» **PROVIDED DATA**:
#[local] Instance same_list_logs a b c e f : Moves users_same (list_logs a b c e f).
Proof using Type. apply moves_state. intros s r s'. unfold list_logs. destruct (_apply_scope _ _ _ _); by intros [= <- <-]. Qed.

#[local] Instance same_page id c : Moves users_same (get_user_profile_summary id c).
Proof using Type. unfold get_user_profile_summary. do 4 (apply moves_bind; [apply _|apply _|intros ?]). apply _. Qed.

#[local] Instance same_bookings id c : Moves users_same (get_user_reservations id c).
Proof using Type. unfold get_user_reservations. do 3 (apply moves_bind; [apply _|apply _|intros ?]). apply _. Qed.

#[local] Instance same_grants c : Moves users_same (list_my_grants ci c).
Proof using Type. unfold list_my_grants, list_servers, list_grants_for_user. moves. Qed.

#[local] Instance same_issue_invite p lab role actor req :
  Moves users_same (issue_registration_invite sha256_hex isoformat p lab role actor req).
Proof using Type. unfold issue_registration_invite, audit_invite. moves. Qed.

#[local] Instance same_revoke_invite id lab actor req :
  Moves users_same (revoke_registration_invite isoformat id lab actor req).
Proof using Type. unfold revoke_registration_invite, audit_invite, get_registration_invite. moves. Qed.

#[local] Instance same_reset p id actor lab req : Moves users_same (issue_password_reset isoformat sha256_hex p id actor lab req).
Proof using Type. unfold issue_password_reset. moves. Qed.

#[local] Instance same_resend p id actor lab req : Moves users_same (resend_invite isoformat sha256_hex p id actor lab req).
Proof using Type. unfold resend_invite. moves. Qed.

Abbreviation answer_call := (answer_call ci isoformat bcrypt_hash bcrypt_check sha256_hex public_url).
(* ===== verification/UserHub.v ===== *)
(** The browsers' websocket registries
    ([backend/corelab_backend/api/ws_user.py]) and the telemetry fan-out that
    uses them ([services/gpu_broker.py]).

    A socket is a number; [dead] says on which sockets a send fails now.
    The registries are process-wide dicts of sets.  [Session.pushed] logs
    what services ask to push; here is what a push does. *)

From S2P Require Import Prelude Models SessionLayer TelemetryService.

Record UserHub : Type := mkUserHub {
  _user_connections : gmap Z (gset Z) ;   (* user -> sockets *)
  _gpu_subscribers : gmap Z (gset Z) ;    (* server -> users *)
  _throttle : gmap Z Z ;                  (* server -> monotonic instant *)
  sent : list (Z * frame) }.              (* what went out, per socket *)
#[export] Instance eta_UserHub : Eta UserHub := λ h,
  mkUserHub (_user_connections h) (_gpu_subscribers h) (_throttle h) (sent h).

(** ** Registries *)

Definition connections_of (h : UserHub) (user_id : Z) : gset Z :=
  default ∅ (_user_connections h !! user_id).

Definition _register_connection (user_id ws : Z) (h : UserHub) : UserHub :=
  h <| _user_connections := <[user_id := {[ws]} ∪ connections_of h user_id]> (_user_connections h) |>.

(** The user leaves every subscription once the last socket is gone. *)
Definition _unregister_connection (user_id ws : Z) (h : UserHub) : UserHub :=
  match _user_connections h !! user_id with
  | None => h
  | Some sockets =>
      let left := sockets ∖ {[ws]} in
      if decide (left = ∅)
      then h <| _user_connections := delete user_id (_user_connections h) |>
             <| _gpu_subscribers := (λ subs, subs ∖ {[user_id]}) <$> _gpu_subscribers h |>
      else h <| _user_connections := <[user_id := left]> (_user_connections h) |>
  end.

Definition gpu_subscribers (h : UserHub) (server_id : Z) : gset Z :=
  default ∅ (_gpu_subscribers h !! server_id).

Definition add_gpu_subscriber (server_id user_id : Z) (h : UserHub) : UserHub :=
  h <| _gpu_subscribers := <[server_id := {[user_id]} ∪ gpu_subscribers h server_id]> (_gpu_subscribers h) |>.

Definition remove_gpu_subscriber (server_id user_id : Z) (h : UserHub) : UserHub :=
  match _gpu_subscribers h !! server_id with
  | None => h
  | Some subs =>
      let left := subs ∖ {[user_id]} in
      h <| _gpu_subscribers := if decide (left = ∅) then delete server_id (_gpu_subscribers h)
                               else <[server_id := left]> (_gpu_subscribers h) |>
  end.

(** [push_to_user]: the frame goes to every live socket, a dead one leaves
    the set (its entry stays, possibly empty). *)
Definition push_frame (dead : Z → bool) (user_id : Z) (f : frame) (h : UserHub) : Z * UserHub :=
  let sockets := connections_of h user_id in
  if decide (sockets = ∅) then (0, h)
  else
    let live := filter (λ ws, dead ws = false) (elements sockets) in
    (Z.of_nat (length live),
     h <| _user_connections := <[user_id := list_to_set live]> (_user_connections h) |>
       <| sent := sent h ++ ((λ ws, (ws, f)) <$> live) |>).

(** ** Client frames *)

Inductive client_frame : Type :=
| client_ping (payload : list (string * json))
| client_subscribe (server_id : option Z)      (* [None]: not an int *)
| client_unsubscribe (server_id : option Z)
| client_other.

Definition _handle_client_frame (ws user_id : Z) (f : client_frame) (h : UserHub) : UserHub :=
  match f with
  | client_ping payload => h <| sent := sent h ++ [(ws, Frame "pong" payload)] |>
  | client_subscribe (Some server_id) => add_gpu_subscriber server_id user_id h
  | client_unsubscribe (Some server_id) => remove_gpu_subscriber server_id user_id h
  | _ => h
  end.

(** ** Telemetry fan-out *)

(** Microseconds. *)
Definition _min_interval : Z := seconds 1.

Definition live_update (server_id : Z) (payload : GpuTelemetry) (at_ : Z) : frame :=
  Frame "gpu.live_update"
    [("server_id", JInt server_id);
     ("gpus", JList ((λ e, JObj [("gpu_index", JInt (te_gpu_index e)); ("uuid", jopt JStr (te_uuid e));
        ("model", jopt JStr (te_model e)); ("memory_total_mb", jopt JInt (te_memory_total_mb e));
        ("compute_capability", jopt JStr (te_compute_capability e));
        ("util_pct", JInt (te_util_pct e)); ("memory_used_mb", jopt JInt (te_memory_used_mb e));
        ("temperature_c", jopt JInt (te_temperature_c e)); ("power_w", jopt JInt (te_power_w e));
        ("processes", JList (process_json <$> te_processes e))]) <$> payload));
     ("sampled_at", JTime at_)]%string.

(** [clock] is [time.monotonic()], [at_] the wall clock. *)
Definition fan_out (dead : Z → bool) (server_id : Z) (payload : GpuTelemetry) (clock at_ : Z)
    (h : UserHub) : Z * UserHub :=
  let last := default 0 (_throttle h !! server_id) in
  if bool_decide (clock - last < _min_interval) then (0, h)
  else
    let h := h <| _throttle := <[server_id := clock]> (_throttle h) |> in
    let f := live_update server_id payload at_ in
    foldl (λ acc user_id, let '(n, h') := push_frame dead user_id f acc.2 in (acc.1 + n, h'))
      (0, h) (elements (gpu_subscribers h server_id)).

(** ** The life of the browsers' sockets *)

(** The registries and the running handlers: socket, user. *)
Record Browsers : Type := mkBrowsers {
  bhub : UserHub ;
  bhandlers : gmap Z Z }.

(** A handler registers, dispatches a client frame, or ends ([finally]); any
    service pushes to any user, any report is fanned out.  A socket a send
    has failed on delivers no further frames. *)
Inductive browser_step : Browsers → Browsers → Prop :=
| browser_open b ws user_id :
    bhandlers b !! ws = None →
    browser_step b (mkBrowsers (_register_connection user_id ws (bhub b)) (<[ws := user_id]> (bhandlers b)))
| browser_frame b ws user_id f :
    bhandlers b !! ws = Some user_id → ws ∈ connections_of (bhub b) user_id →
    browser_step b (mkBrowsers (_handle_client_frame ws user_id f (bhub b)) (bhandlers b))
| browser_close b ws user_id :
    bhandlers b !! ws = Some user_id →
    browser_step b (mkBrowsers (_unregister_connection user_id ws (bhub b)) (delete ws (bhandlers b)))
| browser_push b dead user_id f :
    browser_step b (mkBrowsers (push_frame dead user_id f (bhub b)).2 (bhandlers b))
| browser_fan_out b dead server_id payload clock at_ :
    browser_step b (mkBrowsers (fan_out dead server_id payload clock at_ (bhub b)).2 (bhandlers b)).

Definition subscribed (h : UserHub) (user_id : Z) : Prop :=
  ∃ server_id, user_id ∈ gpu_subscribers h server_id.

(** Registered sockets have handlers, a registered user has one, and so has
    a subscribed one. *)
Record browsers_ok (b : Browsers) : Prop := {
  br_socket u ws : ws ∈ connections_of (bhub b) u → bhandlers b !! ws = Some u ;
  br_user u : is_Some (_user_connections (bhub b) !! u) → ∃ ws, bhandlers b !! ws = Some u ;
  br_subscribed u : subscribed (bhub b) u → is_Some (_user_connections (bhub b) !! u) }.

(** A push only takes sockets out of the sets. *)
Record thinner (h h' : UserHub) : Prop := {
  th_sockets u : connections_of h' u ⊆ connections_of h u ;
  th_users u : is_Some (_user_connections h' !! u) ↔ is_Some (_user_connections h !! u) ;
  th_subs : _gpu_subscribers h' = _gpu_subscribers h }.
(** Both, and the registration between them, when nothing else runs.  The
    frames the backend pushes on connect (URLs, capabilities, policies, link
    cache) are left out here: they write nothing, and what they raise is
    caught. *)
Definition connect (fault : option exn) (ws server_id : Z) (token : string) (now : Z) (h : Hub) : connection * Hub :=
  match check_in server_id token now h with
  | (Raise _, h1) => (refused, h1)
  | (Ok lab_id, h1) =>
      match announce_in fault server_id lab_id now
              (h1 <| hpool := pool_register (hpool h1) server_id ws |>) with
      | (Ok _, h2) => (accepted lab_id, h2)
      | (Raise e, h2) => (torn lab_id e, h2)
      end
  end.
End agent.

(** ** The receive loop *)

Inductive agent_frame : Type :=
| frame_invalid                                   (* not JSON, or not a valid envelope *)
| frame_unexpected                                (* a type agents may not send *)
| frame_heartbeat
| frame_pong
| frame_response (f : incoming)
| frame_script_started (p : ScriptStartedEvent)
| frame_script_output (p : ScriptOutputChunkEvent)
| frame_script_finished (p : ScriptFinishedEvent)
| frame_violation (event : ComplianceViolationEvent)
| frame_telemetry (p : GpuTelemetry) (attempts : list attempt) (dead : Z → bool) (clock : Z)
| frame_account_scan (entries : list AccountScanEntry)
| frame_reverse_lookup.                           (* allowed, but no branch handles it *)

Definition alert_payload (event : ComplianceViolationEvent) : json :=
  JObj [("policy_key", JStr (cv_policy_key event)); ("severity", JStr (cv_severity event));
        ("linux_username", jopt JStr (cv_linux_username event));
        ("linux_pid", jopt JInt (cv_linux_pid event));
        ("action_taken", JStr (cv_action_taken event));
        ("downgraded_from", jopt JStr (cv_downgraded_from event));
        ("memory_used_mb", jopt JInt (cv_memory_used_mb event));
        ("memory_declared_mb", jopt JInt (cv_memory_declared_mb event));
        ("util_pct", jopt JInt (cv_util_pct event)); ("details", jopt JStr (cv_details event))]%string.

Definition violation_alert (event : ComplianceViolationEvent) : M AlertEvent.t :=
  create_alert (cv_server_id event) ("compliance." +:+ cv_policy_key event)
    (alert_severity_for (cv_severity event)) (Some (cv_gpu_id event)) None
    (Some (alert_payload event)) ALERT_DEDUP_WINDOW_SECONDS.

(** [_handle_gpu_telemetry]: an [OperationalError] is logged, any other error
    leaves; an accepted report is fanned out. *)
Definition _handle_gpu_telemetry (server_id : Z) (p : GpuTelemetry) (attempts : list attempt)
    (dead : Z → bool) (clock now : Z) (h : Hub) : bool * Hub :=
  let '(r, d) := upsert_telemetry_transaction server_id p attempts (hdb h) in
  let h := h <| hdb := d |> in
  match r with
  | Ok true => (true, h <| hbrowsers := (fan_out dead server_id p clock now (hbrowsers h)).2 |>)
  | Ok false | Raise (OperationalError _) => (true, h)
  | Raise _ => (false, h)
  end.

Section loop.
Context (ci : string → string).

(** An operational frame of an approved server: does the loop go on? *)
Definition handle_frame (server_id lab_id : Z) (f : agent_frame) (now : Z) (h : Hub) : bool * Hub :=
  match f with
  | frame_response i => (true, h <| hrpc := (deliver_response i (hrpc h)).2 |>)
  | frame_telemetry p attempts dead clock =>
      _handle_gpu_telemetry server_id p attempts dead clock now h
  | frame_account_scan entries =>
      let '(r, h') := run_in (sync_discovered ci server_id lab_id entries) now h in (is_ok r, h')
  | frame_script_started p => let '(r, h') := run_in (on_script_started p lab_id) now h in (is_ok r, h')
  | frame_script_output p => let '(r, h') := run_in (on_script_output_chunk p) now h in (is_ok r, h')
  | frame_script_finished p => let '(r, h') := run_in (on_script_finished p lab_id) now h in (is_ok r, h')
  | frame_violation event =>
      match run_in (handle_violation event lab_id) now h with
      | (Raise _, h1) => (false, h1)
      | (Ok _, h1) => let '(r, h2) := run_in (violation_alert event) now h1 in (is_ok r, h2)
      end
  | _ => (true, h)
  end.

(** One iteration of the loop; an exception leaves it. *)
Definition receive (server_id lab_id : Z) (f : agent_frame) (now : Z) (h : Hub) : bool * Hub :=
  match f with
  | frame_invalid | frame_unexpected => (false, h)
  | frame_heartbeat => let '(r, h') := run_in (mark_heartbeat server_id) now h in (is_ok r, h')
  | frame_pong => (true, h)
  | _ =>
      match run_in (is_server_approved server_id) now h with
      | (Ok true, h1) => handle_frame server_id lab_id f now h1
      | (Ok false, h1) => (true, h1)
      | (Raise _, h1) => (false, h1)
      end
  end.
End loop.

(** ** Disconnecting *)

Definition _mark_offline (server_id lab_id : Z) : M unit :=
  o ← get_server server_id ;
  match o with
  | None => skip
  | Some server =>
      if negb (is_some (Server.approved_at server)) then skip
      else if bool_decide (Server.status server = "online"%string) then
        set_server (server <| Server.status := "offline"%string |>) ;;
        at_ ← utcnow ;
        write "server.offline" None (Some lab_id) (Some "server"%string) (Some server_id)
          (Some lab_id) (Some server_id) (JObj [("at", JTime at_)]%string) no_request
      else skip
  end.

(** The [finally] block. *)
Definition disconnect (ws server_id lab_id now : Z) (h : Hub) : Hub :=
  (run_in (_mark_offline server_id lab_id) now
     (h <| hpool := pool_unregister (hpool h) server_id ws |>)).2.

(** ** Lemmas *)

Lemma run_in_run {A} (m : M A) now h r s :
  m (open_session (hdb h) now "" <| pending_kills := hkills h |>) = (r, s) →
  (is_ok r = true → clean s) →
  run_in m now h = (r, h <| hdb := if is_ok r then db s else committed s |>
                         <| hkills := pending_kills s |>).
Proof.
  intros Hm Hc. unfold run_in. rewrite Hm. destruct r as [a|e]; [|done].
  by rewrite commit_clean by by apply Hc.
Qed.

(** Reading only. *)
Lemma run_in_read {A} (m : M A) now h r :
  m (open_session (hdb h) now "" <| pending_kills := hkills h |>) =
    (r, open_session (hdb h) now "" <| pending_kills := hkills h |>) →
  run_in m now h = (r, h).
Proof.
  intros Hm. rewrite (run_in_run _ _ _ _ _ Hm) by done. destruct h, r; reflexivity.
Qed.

» **ACTIVITY**: With the line holding "mkUserHub (_user_connections h)" as the first and the line holding "Definition _register_connection (user_id" as the last, please transcribe exactly the lines of the material above in that range and nothing else.

» **SOLVED EXERCISE**:
  mkUserHub (_user_connections h) (_gpu_subscribers h) (_throttle h) (sent h).

(** ** Registries *)

Definition connections_of (h : UserHub) (user_id : Z) : gset Z :=
  default ∅ (_user_connections h !! user_id).

Definition _register_connection (user_id ws : Z) (h : UserHub) : UserHub :=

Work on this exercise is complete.